* [GOAL OF THE EXERCISE] Your answer should be a single number: how many lines in the data below hold the string "Zpos".

>>>>

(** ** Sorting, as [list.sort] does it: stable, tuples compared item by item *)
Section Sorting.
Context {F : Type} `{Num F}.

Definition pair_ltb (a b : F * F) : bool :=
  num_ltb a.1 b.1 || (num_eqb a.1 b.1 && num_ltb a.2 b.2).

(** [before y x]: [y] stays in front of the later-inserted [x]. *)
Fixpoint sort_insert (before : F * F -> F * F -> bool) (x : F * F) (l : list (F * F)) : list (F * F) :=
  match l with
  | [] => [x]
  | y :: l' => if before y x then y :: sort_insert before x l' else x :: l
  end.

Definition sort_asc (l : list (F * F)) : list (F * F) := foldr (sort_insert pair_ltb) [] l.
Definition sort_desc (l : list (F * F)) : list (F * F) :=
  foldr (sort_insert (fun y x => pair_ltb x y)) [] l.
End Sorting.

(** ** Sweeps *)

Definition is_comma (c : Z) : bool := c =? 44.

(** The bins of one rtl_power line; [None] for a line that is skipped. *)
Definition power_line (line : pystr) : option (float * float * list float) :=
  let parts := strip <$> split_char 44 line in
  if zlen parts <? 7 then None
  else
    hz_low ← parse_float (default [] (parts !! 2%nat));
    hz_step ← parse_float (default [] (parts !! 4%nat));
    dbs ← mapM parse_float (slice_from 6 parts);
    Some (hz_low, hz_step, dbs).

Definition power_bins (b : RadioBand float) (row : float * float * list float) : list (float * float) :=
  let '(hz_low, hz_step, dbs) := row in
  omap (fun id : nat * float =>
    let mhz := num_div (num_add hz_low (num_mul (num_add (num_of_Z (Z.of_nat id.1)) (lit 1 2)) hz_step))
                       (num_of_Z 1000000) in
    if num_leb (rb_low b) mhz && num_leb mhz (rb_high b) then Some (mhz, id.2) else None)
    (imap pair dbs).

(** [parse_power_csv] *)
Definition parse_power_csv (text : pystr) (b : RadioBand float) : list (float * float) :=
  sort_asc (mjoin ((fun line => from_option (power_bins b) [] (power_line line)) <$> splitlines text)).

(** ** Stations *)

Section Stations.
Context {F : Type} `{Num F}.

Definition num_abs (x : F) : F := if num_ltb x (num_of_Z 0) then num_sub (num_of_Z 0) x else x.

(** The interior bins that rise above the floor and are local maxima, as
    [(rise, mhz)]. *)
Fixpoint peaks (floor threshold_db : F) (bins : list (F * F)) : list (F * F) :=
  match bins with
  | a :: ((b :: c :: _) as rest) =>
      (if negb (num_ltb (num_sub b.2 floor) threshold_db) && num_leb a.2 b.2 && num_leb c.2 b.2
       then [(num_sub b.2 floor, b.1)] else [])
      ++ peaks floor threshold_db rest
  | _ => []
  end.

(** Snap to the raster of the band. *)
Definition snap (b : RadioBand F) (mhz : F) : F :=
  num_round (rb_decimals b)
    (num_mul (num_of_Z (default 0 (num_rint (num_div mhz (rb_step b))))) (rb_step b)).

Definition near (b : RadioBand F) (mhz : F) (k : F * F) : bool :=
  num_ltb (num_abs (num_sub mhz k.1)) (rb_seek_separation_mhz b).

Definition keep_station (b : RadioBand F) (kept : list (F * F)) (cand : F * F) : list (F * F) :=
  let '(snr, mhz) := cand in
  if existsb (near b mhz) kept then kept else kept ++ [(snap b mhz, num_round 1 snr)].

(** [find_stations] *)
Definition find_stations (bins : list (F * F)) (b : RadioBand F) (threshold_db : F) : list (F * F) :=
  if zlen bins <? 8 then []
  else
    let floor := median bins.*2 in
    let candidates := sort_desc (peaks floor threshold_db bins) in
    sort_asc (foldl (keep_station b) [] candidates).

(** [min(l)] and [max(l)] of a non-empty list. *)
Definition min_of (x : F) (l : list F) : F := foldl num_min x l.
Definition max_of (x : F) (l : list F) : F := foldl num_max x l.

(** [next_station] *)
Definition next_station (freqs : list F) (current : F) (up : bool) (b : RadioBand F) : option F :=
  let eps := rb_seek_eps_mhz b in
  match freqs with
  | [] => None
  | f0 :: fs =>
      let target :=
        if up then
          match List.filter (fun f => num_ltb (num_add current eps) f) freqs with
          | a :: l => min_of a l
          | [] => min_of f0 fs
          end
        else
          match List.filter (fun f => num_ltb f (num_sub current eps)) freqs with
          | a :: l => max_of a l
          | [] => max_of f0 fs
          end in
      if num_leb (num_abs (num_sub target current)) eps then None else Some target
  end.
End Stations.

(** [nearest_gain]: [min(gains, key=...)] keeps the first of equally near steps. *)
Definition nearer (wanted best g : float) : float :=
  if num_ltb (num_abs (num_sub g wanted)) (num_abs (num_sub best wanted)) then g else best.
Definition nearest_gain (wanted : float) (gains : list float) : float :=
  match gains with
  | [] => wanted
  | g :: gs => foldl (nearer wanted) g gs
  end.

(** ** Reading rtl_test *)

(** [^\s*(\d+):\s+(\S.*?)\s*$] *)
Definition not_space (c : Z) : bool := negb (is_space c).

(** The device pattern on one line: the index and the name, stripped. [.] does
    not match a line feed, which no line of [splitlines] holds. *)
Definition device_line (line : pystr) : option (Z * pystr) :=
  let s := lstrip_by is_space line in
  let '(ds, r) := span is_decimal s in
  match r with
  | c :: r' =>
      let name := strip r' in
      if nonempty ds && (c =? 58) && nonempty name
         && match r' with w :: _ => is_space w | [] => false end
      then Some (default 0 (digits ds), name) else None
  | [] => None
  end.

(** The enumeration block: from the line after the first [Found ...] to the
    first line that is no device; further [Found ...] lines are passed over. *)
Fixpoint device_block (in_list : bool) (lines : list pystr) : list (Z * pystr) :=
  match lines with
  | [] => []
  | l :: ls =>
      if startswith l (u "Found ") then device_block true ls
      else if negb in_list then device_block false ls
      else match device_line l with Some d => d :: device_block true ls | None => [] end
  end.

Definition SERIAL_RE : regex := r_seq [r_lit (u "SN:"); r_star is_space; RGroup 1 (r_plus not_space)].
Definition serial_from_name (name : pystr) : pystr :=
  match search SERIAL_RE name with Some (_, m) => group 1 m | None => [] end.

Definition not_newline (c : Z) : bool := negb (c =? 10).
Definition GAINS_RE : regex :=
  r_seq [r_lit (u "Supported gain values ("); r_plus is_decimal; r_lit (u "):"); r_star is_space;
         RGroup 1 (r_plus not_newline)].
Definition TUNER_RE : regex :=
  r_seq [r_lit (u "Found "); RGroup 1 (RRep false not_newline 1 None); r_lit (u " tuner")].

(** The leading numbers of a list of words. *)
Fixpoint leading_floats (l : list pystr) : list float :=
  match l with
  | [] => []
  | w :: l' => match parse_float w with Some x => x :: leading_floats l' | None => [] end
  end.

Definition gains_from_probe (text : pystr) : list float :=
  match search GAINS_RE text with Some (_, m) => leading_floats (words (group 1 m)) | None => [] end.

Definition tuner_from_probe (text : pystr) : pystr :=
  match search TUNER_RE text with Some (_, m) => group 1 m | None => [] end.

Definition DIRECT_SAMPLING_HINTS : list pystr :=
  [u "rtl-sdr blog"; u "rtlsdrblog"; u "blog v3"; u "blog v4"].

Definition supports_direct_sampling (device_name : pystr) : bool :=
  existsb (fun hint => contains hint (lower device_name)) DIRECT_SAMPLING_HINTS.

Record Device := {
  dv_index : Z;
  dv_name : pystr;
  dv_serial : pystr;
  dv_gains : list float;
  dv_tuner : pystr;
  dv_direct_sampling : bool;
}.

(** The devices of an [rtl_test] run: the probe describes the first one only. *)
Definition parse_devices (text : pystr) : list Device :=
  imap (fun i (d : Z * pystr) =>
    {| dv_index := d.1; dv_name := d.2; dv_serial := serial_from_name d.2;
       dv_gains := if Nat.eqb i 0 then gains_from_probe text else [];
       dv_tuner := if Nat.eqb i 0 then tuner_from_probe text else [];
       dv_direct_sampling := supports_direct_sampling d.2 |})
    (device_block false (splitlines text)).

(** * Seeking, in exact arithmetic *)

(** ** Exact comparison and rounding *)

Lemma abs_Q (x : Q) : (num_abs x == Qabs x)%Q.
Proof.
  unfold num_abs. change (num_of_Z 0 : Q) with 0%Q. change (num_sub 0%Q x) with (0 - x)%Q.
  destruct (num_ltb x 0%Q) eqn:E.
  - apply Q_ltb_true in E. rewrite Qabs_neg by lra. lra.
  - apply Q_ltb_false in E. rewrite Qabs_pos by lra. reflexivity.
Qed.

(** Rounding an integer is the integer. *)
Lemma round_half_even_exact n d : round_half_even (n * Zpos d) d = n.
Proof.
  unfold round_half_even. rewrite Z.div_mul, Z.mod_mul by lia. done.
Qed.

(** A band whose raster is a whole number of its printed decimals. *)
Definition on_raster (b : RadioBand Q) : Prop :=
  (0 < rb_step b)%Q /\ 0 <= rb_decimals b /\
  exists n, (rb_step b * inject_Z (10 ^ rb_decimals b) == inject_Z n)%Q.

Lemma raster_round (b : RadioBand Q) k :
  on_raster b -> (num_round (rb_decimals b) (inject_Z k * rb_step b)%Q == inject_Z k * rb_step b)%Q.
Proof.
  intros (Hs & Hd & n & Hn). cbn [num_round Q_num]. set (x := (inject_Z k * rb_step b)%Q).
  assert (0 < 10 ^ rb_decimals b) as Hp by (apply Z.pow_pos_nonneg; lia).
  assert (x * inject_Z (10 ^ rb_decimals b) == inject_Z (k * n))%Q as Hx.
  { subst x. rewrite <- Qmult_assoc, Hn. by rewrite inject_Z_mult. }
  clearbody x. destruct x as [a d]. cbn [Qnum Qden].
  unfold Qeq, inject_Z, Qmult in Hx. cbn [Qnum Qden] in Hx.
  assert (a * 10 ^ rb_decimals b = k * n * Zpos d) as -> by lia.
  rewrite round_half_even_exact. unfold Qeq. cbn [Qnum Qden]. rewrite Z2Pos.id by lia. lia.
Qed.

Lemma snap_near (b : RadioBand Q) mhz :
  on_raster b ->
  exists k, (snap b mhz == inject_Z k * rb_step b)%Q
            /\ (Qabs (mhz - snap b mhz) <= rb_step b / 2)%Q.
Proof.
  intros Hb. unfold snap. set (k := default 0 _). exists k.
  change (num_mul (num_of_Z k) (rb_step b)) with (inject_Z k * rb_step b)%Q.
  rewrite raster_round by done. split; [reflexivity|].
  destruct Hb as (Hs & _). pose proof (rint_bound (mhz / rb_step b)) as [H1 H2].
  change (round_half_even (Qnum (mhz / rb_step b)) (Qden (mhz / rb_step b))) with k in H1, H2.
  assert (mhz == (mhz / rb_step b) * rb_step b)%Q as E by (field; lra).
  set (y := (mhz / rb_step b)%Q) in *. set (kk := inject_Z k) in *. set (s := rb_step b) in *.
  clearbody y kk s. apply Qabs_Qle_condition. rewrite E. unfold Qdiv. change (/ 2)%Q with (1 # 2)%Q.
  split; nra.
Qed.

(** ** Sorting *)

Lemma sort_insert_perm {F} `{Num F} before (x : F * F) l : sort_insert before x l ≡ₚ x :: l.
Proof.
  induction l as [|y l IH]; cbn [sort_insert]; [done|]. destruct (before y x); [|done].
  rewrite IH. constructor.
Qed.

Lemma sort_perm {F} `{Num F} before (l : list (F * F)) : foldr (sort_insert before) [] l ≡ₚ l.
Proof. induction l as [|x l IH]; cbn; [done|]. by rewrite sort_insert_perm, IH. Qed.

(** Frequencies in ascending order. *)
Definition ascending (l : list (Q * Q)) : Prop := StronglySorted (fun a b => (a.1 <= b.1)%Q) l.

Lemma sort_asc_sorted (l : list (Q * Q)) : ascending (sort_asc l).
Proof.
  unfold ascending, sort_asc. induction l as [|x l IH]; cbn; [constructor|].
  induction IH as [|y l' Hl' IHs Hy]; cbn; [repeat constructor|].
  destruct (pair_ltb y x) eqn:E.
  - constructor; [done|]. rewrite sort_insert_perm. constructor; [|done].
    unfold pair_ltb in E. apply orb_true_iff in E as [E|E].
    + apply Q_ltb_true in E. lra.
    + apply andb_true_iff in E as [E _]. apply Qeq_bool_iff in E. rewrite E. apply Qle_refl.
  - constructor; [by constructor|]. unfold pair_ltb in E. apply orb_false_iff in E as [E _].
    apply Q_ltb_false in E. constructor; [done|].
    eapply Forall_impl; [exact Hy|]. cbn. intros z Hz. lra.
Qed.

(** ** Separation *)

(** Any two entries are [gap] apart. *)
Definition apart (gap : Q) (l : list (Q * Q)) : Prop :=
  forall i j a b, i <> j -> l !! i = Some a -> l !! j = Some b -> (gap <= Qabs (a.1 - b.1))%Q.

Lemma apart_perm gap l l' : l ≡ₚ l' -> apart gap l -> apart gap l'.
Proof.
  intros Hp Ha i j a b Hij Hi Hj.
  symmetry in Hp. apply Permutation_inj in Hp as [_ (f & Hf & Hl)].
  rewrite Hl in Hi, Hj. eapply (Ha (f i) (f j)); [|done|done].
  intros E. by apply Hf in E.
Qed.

<<<<

* [REPLY] 2